> _Problem to work on_: Every line below between the line holding "(** A vertex" and the line holding "destruct b as [|y b].", inclusive, should be repeated exactly, and all other lines omitted.

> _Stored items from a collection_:
* * * *

(* ===== verification/HamSpec.v ===== *)
(** * What the search promises: Hamiltonian paths and their enumeration

    [is_ham_path g p] is the spec's Path (spec.md section 3): exactly [n]
    distinct vertices of [[0, n)], consecutive ones joined by an edge in
    the stored direction ([path_edges], through [neighbors], the list the
    search reads).  It is decidable.

    [completions g k p v] is a pure reference for the backtracking search:
    the list of all extensions of the partial path [p] (ending in [v]) by
    [k] more vertices, in the order the code explores them (neighbours in
    stored order, skipping vertices already on the path); [all_ham_paths g]
    concatenates them over the start vertices [range(n)].  No state, no
    fuel, no exceptions: the search's stateful code is proved equal to the
    head of this list in [Search].  The theorems here are the reference's
    own soundness and completeness against [is_ham_path], and, in the
    Section [Client], the consequences of the interface [HamSearch] that
    any search returning the head of [all_ham_paths] satisfies. *)
From S2P Require Import Prelude Graph.

(** Consecutive vertices are joined by a stored edge. *)
Fixpoint path_edges (g : Graph) (p : list Z) : Prop :=
  match p with
  | a :: ((b :: _) as p') => b ∈ neighbors g a ∧ path_edges g p'
  | _ => True
  end.

#[export] Instance path_edges_dec g p : Decision (path_edges g p).
Proof.
  induction p as [|a p IH]; [apply _|]. destruct p as [|b p]; simpl in *; apply _.
Defined.

(** A partial path of the search: distinct vertices joined by edges. *)
Definition partial_ok (g : Graph) (p : list Z) : Prop :=
  NoDup p ∧ Forall (in_range g) p ∧ path_edges g p.

Definition is_ham_path (g : Graph) (p : list Z) : Prop :=
  Z.of_nat (length p) = n g ∧ partial_ok g p.

#[export] Instance is_ham_path_dec g p : Decision (is_ham_path g p).
Proof. unfold is_ham_path, partial_ok. apply _. Defined.

(** All extensions of [p] (whose last vertex is [v]) by [k] vertices. *)
Fixpoint completions (g : Graph) (k : nat) (p : list Z) (v : Z) : list (list Z) :=
  match k with
  | O => [p]
  | S k' =>
      neighbors g v ≫= λ w,
        if decide (w ∈ p) then [] else completions g k' (p ++ [w]) w
  end.

(** All Hamiltonian paths, by ascending start vertex, then in
    exploration order. *)
Definition all_ham_paths (g : Graph) : list (list Z) :=
  py_range (n g) ≫= λ s, completions g (Z.to_nat (n g) - 1) [s] s.

(** ** Lemmas on paths *)

Lemma path_edges_snoc g p v w :
  last p = Some v → path_edges g (p ++ [w]) ↔ path_edges g p ∧ w ∈ neighbors g v.
Proof.
  revert v. induction p as [|a p IH]; intros v Hl; [done|].
  destruct p as [|b p].
  - simpl in *. simplify_eq. tauto.
  - simpl in Hl. specialize (IH v Hl). simpl in *. rewrite IH. tauto.
Qed.

Lemma path_edges_app_inv g p q : path_edges g (p ++ q) → path_edges g p.
Proof.
  induction p as [|a p IH]; [done|]. destruct p as [|b p]; [intros; exact I|].
  intros [Hab H]. split; [done|]. by apply IH.
Qed.

Lemma partial_ok_snoc g p v w :
  last p = Some v → w ∉ p → in_range g w → w ∈ neighbors g v →
  partial_ok g p → partial_ok g (p ++ [w]).
Proof.
  intros Hl Hw Hr Hn (Hnd & Hall & He). split_and!.
  - apply NoDup_app. split_and!; [done| |by apply NoDup_singleton].
    intros x Hx ->%list_elem_of_singleton. done.
  - apply Forall_app. auto.
  - by apply path_edges_snoc with v.
Qed.

Lemma partial_ok_app_inv g p q : partial_ok g (p ++ q) → partial_ok g p.
Proof.
  intros (Hnd & Hall & He). split_and!.
  - by apply NoDup_app in Hnd as [? _].
  - by apply Forall_app in Hall as [? _].
  - by eapply path_edges_app_inv.
Qed.

Lemma last_in_range g p v : partial_ok g p → last p = Some v → in_range g v.
Proof.
  intros (_ & Hall & _) Hl%last_Some_elem_of. by eapply Forall_forall in Hall.
Qed.

#[export] Hint Resolve partial_ok_snoc partial_ok_app_inv last_in_range : pyfacts.
#[export] Hint Resolve last_snoc : pyfacts.

Lemma neighbors_in_range g v w : wf g → w ∈ neighbors g v → in_range g w.
Proof.
  intros [_ Hall] Hw. unfold neighbors, py_getitem in Hw.
  destruct (py_norm_index _ _) as [k|]; simpl in Hw; [|by apply elem_of_nil in Hw].
  destruct (adj g !! k) as [l|] eqn:Hl; simpl in Hw; [|by apply elem_of_nil in Hw].
  eapply Forall_forall; [|exact Hw]. by eapply Forall_lookup_1.
Qed.

#[export] Hint Resolve neighbors_in_range : pyfacts.

(** ** The reference enumeration *)

Lemma completions_extend g k p v q :
  q ∈ completions g k p v → ∃ r, q = p ++ r ∧ length r = k.
Proof.
  revert p v. induction k as [|k IH]; intros p v Hq; simpl in Hq.
  - apply list_elem_of_singleton in Hq as ->. exists []. by rewrite app_nil_r.
  - apply list_elem_of_bind in Hq as (w & Hq & _).
    case_decide; [by apply elem_of_nil in Hq|].
    destruct (IH _ _ Hq) as (r & -> & Hr). exists (w :: r).
    by rewrite <- app_assoc; simpl; rewrite Hr.
Qed.

Lemma completions_sound g k p v q :
  wf g → partial_ok g p → last p = Some v → q ∈ completions g k p v → partial_ok g q.
Proof.
  intros Hwf. revert p v. induction k as [|k IH]; intros p v Hp Hl Hq; simpl in Hq.
  - by apply list_elem_of_singleton in Hq as ->.
  - apply list_elem_of_bind in Hq as (w & Hq & Hw).
    case_decide; [by apply elem_of_nil in Hq|].
    eapply IH; [|apply last_snoc|exact Hq]. eauto with pyfacts.
Qed.

Lemma completions_complete g p v r :
  last p = Some v → partial_ok g (p ++ r) → p ++ r ∈ completions g (length r) p v.
Proof.
  revert p v. induction r as [|w r IH]; intros p v Hl Hp; simpl.
  - rewrite app_nil_r. by apply list_elem_of_singleton.
  - apply list_elem_of_bind. exists w.
    replace (p ++ w :: r) with ((p ++ [w]) ++ r) in * by (by rewrite <- app_assoc).
    pose proof (partial_ok_app_inv _ _ _ Hp) as (Hnd & _ & He).
    apply (path_edges_snoc g p v w Hl) in He as [_ Hw].
    split; [|done]. rewrite decide_False; [apply IH; [apply last_snoc|done]|].
    intros Hin. apply NoDup_app in Hnd as (_ & Hdis & _).
    by apply (Hdis w Hin), list_elem_of_singleton.
Qed.

Lemma partial_ok_singleton g s : in_range g s → partial_ok g [s].
Proof. intros Hs. split_and!; [apply NoDup_singleton|by apply Forall_singleton|done]. Qed.

#[export] Hint Resolve partial_ok_singleton : pyfacts.

Lemma all_ham_paths_pos g q : q ∈ all_ham_paths g → 0 < n g.
Proof. unfold all_ham_paths. intros (s & _ & ?%elem_of_py_range)%list_elem_of_bind. lia. Qed.

(** The reference enumerates exactly the Hamiltonian paths. *)
Lemma elem_of_all_ham_paths g q :
  wf g → 0 < n g → q ∈ all_ham_paths g ↔ is_ham_path g q.
Proof.
  intros Hwf Hn. unfold all_ham_paths. rewrite list_elem_of_bind. split.
  - intros (s & Hq & Hs%elem_of_py_range).
    assert (partial_ok g [s]) as Hs1 by eauto with pyfacts.
    split; [|by eapply completions_sound].
    apply completions_extend in Hq as (r & -> & Hr). rewrite length_app, Hr. simpl. lia.
  - intros [Hlen Hq]. destruct q as [|s r]; [simpl in Hlen; lia|].
    exists s. split.
    + replace (Z.to_nat (n g) - 1)%nat with (length r) by (simpl in Hlen; lia).
      by apply (completions_complete g [s] s r).
    + apply elem_of_py_range. destruct Hq as (_ & Hall & _). by apply Forall_inv in Hall.
Qed.

(** ** Paths through special vertices *)

Lemma path_edges_cons_inv g a p : path_edges g (a :: p) → path_edges g p.
Proof. destruct p; [done|]. by intros [_ ?]. Qed.

Lemma path_edges_app_r g p q : path_edges g (p ++ q) → path_edges g q.
Proof. induction p as [|a p IH]; [done|]. intros ?%path_edges_cons_inv. auto. Qed.

Lemma path_edges_lookup g p i a b :
  path_edges g p → p !! i = Some a → p !! S i = Some b → b ∈ neighbors g a.
Proof.
  revert i. induction p as [|c p IH]; intros i He Ha Hb; [done|].
  destruct i as [|i]; simpl in Ha, Hb.
  - simplify_eq. destruct p as [|d p]; [done|]. simpl in Hb. simplify_eq. by destruct He.
  - apply path_edges_cons_inv in He. eauto.
Qed.

(** A Hamiltonian path visits every vertex. *)
Lemma ham_path_covers g p x : is_ham_path g p → in_range g x → x ∈ p.
Proof.
  intros (Hlen & Hnd & Hall & _) Hx. apply list_elem_of_In.
  apply (NoDup_length_incl (l := p) (l' := py_range (n g))); [by apply NoDup_ListNoDup| | |].
  - unfold py_range. rewrite length_fmap, length_seq. lia.
  - intros y Hy%list_elem_of_In. apply list_elem_of_In, elem_of_py_range.
    by eapply Forall_forall in Hall.
  - by apply list_elem_of_In, elem_of_py_range.
Qed.

(** A vertex with no edge in or out lies on no path of two or more
    vertices. *)
Lemma isolated_not_on_path g p x :
  path_edges g p → x ∈ p → (2 ≤ length p)%nat →
  neighbors g x = [] → (∀ u, x ∉ neighbors g u) → False.
Proof.
  intros He Hx Hlen Hout Hin. apply list_elem_of_split in Hx as (a & b & ->).
  destruct b as [|y b].
  - destruct a as [|c a] using rev_ind; [simpl in Hlen; lia|].
    rewrite <- app_assoc in He. apply path_edges_app_r in He as [Hc _]. by apply (Hin c).
  - apply path_edges_app_r in He as [Hy _]. rewrite Hout in Hy. by apply elem_of_nil in Hy.
Qed.

(** ** Entries of a vertex's own list that name the vertex itself *)

Lemma list_bind_ext_in {A B} (l : list A) (f f' : A → list B) :
  (∀ x, x ∈ l → f x = f' x) → l ≫= f = l ≫= f'.
Proof.
  induction l as [|x l IH]; intros Hf; [done|]. rewrite !bind_cons, Hf by by left.
  f_equal. apply IH. intros y Hy. apply Hf. by right.
Qed.

(** Entries [x] of a list bound by a function that sends [x] to [] can be
    dropped. *)
Lemma bind_filter_self {B} (l : list Z) (f : Z → list B) x :
  f x = [] → l ≫= f = filter (λ w, w ≠ x) l ≫= f.
Proof.
  intros Hx. induction l as [|w l IH]; [done|]. rewrite filter_cons, bind_cons.
  case_decide as Hw; [by rewrite bind_cons, IH|]. assert (w = x) as -> by tauto.
  by rewrite Hx, IH.
Qed.

(** Two graphs whose in-range vertices have the same lists once the
    entries naming the vertex itself are removed have the same
    completions from a vertex on the path. *)
Lemma completions_self_inert g g' k p v :
  wf g → (∀ x, in_range g x →
            filter (λ w, w ≠ x) (neighbors g' x) = filter (λ w, w ≠ x) (neighbors g x)) →
  in_range g v → v ∈ p → completions g' k p v = completions g k p v.
Proof.
  intros Hwf Hsame. revert p v. induction k as [|k IH]; intros p v Hv Hp; [done|]. simpl.
  assert (Hself : ∀ g0, (if decide (v ∈ p) then [] else completions g0 k (p ++ [v]) v) = []).
  { intros. by rewrite decide_True. }
  rewrite (bind_filter_self (neighbors g' v) _ v), (bind_filter_self (neighbors g v) _ v)
    by apply Hself.
  rewrite Hsame by done. apply list_bind_ext_in. intros w Hw%list_elem_of_filter.
  destruct (decide (w ∈ p)); [done|]. apply IH; [|set_solver].
  by eapply neighbors_in_range, proj2.
Qed.

Lemma all_ham_paths_self_inert g g' :
  wf g → n g' = n g →
  (∀ x, in_range g x →
     filter (λ w, w ≠ x) (neighbors g' x) = filter (λ w, w ≠ x) (neighbors g x)) →
  all_ham_paths g' = all_ham_paths g.
Proof.
  intros Hwf Hn Hsame. unfold all_ham_paths. rewrite Hn.
  apply list_bind_ext_in. intros s Hs%elem_of_py_range.
  apply completions_self_inert; [done|done|done|by left].
Qed.

(** ** The search's contract *)

(** What a Hamiltonian-path search promises its callers: on a well-formed
    graph it raises nothing and returns the first path of [all_ham_paths]
    (or [None] when there is none).  [Search] proves that
    [hamiltonian_path] meets it; the lemmas below hold for any search that
    does. *)
Class HamSearch (search : Graph → exn + option (list Z)) : Prop :=
  search_first_path : ∀ g, wf g → search g = inr (head (all_ham_paths g)).

Section Client.
Context (search : Graph → exn + option (list Z)) `{!HamSearch search}.

Lemma ham_search_sound g p : wf g → search g = inr (Some p) → is_ham_path g p.
Proof.
  intros Hwf Hp. rewrite search_first_path in Hp by done.
  injection Hp as Hp%head_Some_elem_of.
  apply elem_of_all_ham_paths; [done|by eapply all_ham_paths_pos|done].
Qed.

Lemma ham_search_complete g p :
  wf g → 0 < n g → is_ham_path g p → ∃ q, search g = inr (Some q).
Proof.
  intros Hwf Hn Hp. rewrite search_first_path by done.
  apply (elem_of_all_ham_paths g p Hwf Hn) in Hp.
  destruct (all_ham_paths g) as [|q qs]; [by apply elem_of_nil in Hp|]. by exists q.
Qed.

Lemma ham_search_isolated g x :
  wf g → 1 < n g → in_range g x → neighbors g x = [] → Forall (λ l, x ∉ l) (adj g) →
  search g = inr None.
Proof.
  intros Hwf Hn Hx Hout Hin. rewrite search_first_path by done.
  destruct (all_ham_paths g) as [|p ps] eqn:E; [done|]. exfalso.
  assert (is_ham_path g p) as Hp
    by (apply elem_of_all_ham_paths; [done|lia|rewrite E; set_solver]).
  apply (isolated_not_on_path g p x); [by destruct Hp as (_ & _ & _ & ?)|
    by apply (ham_path_covers g)|destruct Hp; lia|done|].
  intros u Hu. destruct (neighbors_stored g u) as [Hnil|Hl].
  - rewrite Hnil in Hu. by apply elem_of_nil in Hu.
  - by eapply Forall_forall in Hin.
Qed.
End Client.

* * * *

> _Answer to this problem_:
(** A vertex with no edge in or out lies on no path of two or more
    vertices. *)
Lemma isolated_not_on_path g p x :
  path_edges g p → x ∈ p → (2 ≤ length p)%nat →
  neighbors g x = [] → (∀ u, x ∉ neighbors g u) → False.
Proof.
  intros He Hx Hlen Hout Hin. apply list_elem_of_split in Hx as (a & b & ->).
  destruct b as [|y b].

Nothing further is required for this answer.